D-CNN models have much room for design optimization. A number of scholars have proposed excellent model optimization strategies, such as the use of a 1 × 1 convolution kernel in GoogLeNet to reduce the number of parameters and the use of a residual structure to solve the network degradation problem in ResNet. SqueezeNet uses fire modules and global average pooling to replace the fully connected layers and thus to compress the parameters significantly. At the same time, it retains large feature maps before global average pooling, thereby preserving more information and improving the classification accuracy of the model. This study optimizes SqueezeNet using improvements based on a simple bypass connection structure and improvements based on the Slim module structure. The training speed of the improved method based on the Slim module structure is faster than that of the model based on a simple bypass connection; this is directly related to the former’s use of the group convolution strategy to reduce the number of weighting parameters and operations, and the reduction in the number of weighting parameters does not have a significant impact on the accuracy of identification of areas in which pine wood nematode disease is present.
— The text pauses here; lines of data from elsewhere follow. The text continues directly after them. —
(* ===== verification/AutomapControl.v ===== *)
(** * Control of the port mapping

    Models [automap/src/control_layer/automap_control.rs] over transactors that are
    only known by their interface ([Transactor] of [Transactors.v]): choosing the
    protocol that works, starting and stopping the housekeeping thread with the one
    change handler there is, adding and deleting mappings.

    [Housekept] states what the control asks of transactors; the theorems about the
    control are proved against it, and the machine of [Transactors.v] satisfies it
    for PCP, PMP and, until a first attempt with it fails, for IGDP.  Set of ports are
    finite sets, gone through in an order that is a parameter. *)
From Stdlib Require Import String.
From S2P Require Import Prelude.
From S2P Require Import CountryBlockStream PortMapping Thresholds ConfigParams Transactors.
From stdpp Require Import base list gmap strings.

Module AutomapControl.
Import Stream Wire Time ConfigParams Transactors.
Local Open Scope Z_scope.
Local Open Scope rust_scope.

Definition DEFAULT_MAPPING_LIFETIME_SECONDS : Z := 600.

Record AutomapControlRealInner := MkInner {
  router_ip : IpAddr;
  transactor_idx : nat
}.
In addition, the optimization strategies of replacing the activation function, introducing a BN layer, reducing the number of modules, and introducing a dropout layer were conducted in a step-by-step manner. The results show that these methods are very helpful in improving the performance of the network model in terms of both speed and accuracy. Introducing a BN layer can improve gradient dispersion and thus improve the training accuracy; reducing the number of modules can remove redundant layers and thus speed up network training, and introducing a dropout layer can prevent network overfitting in some structures, thereby improving generalizability.
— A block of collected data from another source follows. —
Lemma pcp_rest_returns t (w : W) : ∃ ch t' w', pcp_rest_of_turn t w = Ret ((ch, Some t'), w') ∧ th_queue t' = th_queue t ∧
  (is_Some (th_config t) → is_Some (th_config t')).
Proof using Hnonce.
  unfold pcp_rest_of_turn. set (w1 := sleep (from_millis HOUSEKEEPING_THREAD_LOOP_DELAY_MILLIS) w). rewrite (st_bind _ _ w () w1) by done.
  rewrite (st_bind _ _ w1 (now w1) w1) by done. destruct (th_config t) as [c|] eqn:Ec; [|by eexists _, _, _].
  destruct (remap_interval c <? now w1 - th_last_remapped t); [|eexists _, t, _; split; [done|]; by rewrite Ec].
  unfold pcp_remap_port. set (c1 := MkConfig _ _ _). destruct (pcp_transact_total (th_router t) c1 w1) as (r & c' & w2 & E & _).
  set (r' := match r with Ok (l, _) => Ok l | Err e => Err e end).
  rewrite (st_bind _ _ w1 (r', c') w2) by (rewrite (st_bind _ _ _ _ _ E); done). by eexists _, _, _.
Qed.

Lemma pmp_remap_returns t (w : W) : ∃ ch t' w', pmp_maybe_remap t w = Ret ((ch, t'), w') ∧ th_queue t' = th_queue t ∧
  (is_Some (th_config t) → is_Some (th_config t')).
Proof using Type.
  unfold pmp_maybe_remap. destruct (th_config t) as [c|] eqn:Ec; [|by eexists _, _, _]. rewrite (st_bind _ _ w (now w) w) by done.
  destruct (remap_interval c <? now w - th_last_remapped t); [|eexists _, t, _; split; [done|]; by rewrite Ec].
  unfold pmp_remap_port. match goal with |- context [pmp_map _ ?c1] => destruct (pmp_map_returns (th_router t) c1 w) as (r & c' & w2 & E & _) end.
  rewrite (st_bind _ _ _ _ _ E). by eexists _, _, _.
Qed.

Lemma igdp_map_returns port lifetime (w : W) : ∃ r w', igdp_map port lifetime w = Ret (r, w').
Proof using Type.
  unfold igdp_map. rewrite (st_bind _ _ w (local_ip w) w) by done. destruct (local_ip w) as [[ip|ip]|]; [|by eexists _, _..].
  destruct (add_port port ip lifetime w) as [x w'] eqn:E. rewrite (st_bind _ _ w x w') by (unfold change; by rewrite E). by eexists _, _.
Qed.

Lemma igdp_remap_returns gateway t (w : W) : (is_Some (th_config t) → is_Some gateway) →
  ∃ ch t' w', remap_if_necessary gateway t w = Ret ((ch, t'), w') ∧ th_queue t' = th_queue t ∧ th_config t' = th_config t.
Proof using Type.
  intros Hg. unfold remap_if_necessary. destruct (th_config t) as [c|] eqn:Ec; [|by eexists _, t, _]. rewrite (st_bind _ _ w (now w) w) by done.
  destruct (remap_interval c <? now w - th_last_remapped t); [|by eexists _, t, _].
  unfold remap_if_possible. destruct (0 <? as_secs (next_lifetime c)); [|by eexists _, _, _].
  destruct (Hg ltac:(done)) as [g ->]. unfold igdp_remap_port.
  match goal with |- context [igdp_map ?port ?l] => destruct (igdp_map_returns port l w) as (r & w1 & E) end.
  rewrite (st_bind _ _ w match r with Ok _ => [] | Err e => [ChangeError e] end w1) by (by rewrite (st_bind _ _ _ _ _ E)). by eexists _, _, _.
Qed.

(** What a thread was told it knows when the command was taken. *)
Lemma told_taken t q : th_queue t = q → told t → is_Some (th_config t) ∨
  match q with InitializeMappingConfig _ :: _ => True | _ => ∃ c, InitializeMappingConfig c ∈ tail q end.
Proof using Type.
  intros Hq [H|(c & Hc)]; [by left|]. rewrite Hq in Hc. right. destruct q as [|d q]; [by apply elem_of_nil in Hc|].
  apply elem_of_cons in Hc as [<-|Hc]; [done|]. destruct d; try done; by exists c.
Qed.

(** A turn takes one command, and ends the thread exactly when that is to stop. *)
Definition turns (p : AutomapProtocol) (gateway : option Z) (t : Thread) (w : W) : Prop :=
  match th_queue t with
  | Stop :: _ => ∃ ch w', turn p gateway t w = Ret ((ch, None), w')
  | q => ∃ ch t' w', turn p gateway t w = Ret ((ch, Some t'), w') ∧ th_queue t' = tail q ∧ thread_safe p gateway t' ∧ (told t → told t')
  end.

Lemma pcp_turns gateway t w : turns Pcp gateway t w.
Proof using Hnonce.
  unfold turns. destruct (th_queue t) as [|[|ms|c] q] eqn:Eq; cbn [turn]; unfold pcp_iteration; rewrite Eq.
  - destruct (pcp_rest_returns t w) as (ch & t' & w' & E & Hq & Hc). exists ch, t', w'. split; [done|]. split; [by rewrite Hq|]. split; [done|].
    intros [H|(c & Hin)]%(told_taken t _ Eq); [left; by apply Hc|by apply elem_of_nil in Hin].
  - by eexists _, _.
  - set (t0 := set_config _ _). destruct (pcp_rest_returns t0 w) as (ch & t' & w' & E & Hq & Hc). exists ch, t', w'. split; [done|]. split; [by rewrite Hq|].
    split; [done|]. intros [[c Hcfg]|(c & Hin)]%(told_taken t _ Eq); [left; apply Hc; cbn; by rewrite Hcfg|right; exists c; by rewrite Hq].
  - set (t0 := set_config _ _). destruct (pcp_rest_returns t0 w) as (ch & t' & w' & E & Hq & Hc). exists ch, t', w'. split; [done|]. split; [by rewrite Hq|].
    split; [done|]. intros _. left. by apply Hc.
Qed.

Lemma pmp_turns gateway t w : turns Pmp gateway t w.
Proof using Type.
  unfold turns. cbn [turn]. unfold pmp_iteration. destruct (pmp_remap_returns t w) as (ch & t1 & w1 & E & Hq & Hc).
  destruct (th_queue t) as [|[|ms|c] q] eqn:Eq; rewrite (st_bind _ _ _ _ _ E), Hq.
  - eexists ch, t1, _. split; [done|]. split; [done|]. split; [done|]. intros [H|(c & Hin)]%(told_taken t _ Eq); [left; by apply Hc|by apply elem_of_nil in Hin].
  - by eexists _, _.
  - eexists ch, _, _. split; [done|]. split; [done|]. split; [done|]. intros [H|(c & Hin)]%(told_taken t _ Eq); [left; by apply Hc|right; by exists c].
  - eexists ch, _, _. split; [done|]. split; [done|]. split; [done|]. intros _. by left.
Qed.

Lemma igdp_turns gateway t w : thread_safe Igdp gateway t → turns Igdp gateway t w.
Proof using Type.
  intros Hsafe. destruct (Hsafe eq_refl) as [Hq Hg]. unfold turns. cbn [turn]. unfold igdp_iteration.
  set (w1 := sleep (from_millis HOUSEKEEPING_THREAD_LOOP_DELAY_MS) w).
  assert (∃ ch t1 w2, (if th_last_check t + from_secs PUBLIC_IP_POLL_DELAY_SECONDS <? now w1 then remap_if_necessary gateway (set_last_check t (now w1))
    else mret ([], t)) w1 = Ret ((ch, t1), w2) ∧ th_queue t1 = th_queue t ∧ th_config t1 = th_config t) as (ch & t1 & w2 & E & Hq1 & Hc1).
  { destruct (_ <? _); [|by eexists _, t, _]. destruct (igdp_remap_returns gateway (set_last_check t (now w1)) w1) as (ch & t1 & w2 & E & ? & ?).
    - intros H. apply Hg. by left.
    - by exists ch, t1, w2. }
  destruct (th_queue t) as [|[|ms|c] q] eqn:Eq; rewrite (st_bind _ _ w () w1), (st_bind _ _ w1 (now w1) w1), (st_bind _ _ _ _ _ E), Hq1 by done; cbn [tail].
  - eexists ch, t1, w2. split; [done|]. split; [done|]. split.
    + intros _. unfold told. rewrite Hq1, Hc1. split; [done|]. intros [H|(c & Hin)]; [apply Hg; by left|by apply elem_of_nil in Hin].
    + intros [H|(c & Hin)]%(told_taken t _ Eq); [left; by rewrite Hc1|by apply elem_of_nil in Hin].
  - by eexists _, _.
  - destruct Hq as [Hk Hq]. apply bool_decide_eq_true in Hk as [c Hc]. rewrite Hc1, Hc. eexists ch, _, w2. split; [done|]. split; [done|]. split.
    + intros _. split; [by rewrite Hc in Hq|]. intros _. apply Hg. left. by rewrite Hc.
    + intros _. by left.
  - eexists ch, _, w2. split; [done|]. split; [done|]. split.
    + intros _. split; [done|]. intros _. apply Hg. right. exists c. rewrite Eq. left.
    + intros _. by left.
Qed.

Lemma turn_spec p gateway t (w : W) : thread_safe p gateway t → turns p gateway t w.
Proof using Hnonce. destruct p; [intros _; apply pmp_turns|intros _; apply pcp_turns|apply igdp_turns]. Qed.

(** ** The machine keeps its threads in order *)

(** A commander is that of the transactor's running thread, or, for IGDP, of one that ended. *)
Definition link_ok (p : AutomapProtocol) (m : Machine (W := W)) : Prop :=
  ∀ tid, housekeeper_commander_opt (link p m) = Some tid →
    (∃ t, m_threads m !! tid = Some (Live p t) ∧ join_handle_opt (link p m) = Some tid ∧ thread_safe p (gateway_opt m) t ∧ Stop ∉ th_queue t) ∨
    p = Igdp ∧ m_threads m !! tid = Some Ended.

Definition machine_good (m : Machine (W := W)) : Prop := ∀ p, link_ok p m.

Definition machine_runs (p : AutomapProtocol) (m : Machine (W := W)) : option nat :=
  tid ← housekeeper_commander_opt (link p m); match m_threads m !! tid with Some (Live _ _) => Some tid | _ => None end.

Definition machine_spent (p : AutomapProtocol) (m : Machine (W := W)) : bool :=
  match housekeeper_commander_opt (link p m) with
  | Some tid => match m_threads m !! tid with Some (Live _ _) => false | _ => true end
  | None => false
  end.

Definition machine_mapped (p : AutomapProtocol) (m : Machine (W := W)) : Prop :=
  ∃ tid t, housekeeper_commander_opt (link p m) = Some tid ∧ m_threads m !! tid = Some (Live p t) ∧ told t.

Definition machine_keeps (m m' : Machine (W := W)) : Prop :=
  machine_good m' ∧ (∀ p, machine_runs p m' = machine_runs p m) ∧ (∀ p, machine_spent p m' = machine_spent p m).

Definition similar (m m' : Machine (W := W)) : Prop := (∀ p, link p m' = link p m) ∧ (is_Some (gateway_opt m) → is_Some (gateway_opt m')).

Lemma thread_safe_similar p g g' t : (is_Some g → is_Some g') → thread_safe p g t → thread_safe p g' t.
Proof using Type. intros Hg H Hp. destruct (H Hp) as [? ?]. split; [done|]. intros ?. by apply Hg, H1. Qed.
In this study, deep learning technology was applied to the classification of pine wood nematode disease satellite remote sensing images, and good results were achieved with an accuracy of 94.90%. However, some aspects of this work need to be improved and expanded. In this study, only GF-1 and GF-2 images were used in the construction of the datasets. The use of only a few data types limits the scope of application of the trained network model. In addition, this study used D-CNN to identify and classify satellite remote sensing images of pine wood nematode disease occurrence areas, but it did not attempt to detect dead wood or to study how factors, such as the age of the trees and the characteristics of the terrain affect the results. Other causes, such as drought, can also kill pine trees, combined with ground investigation, the error can be limited to an acceptable range. These areas of research are key areas in which research will be conducted next.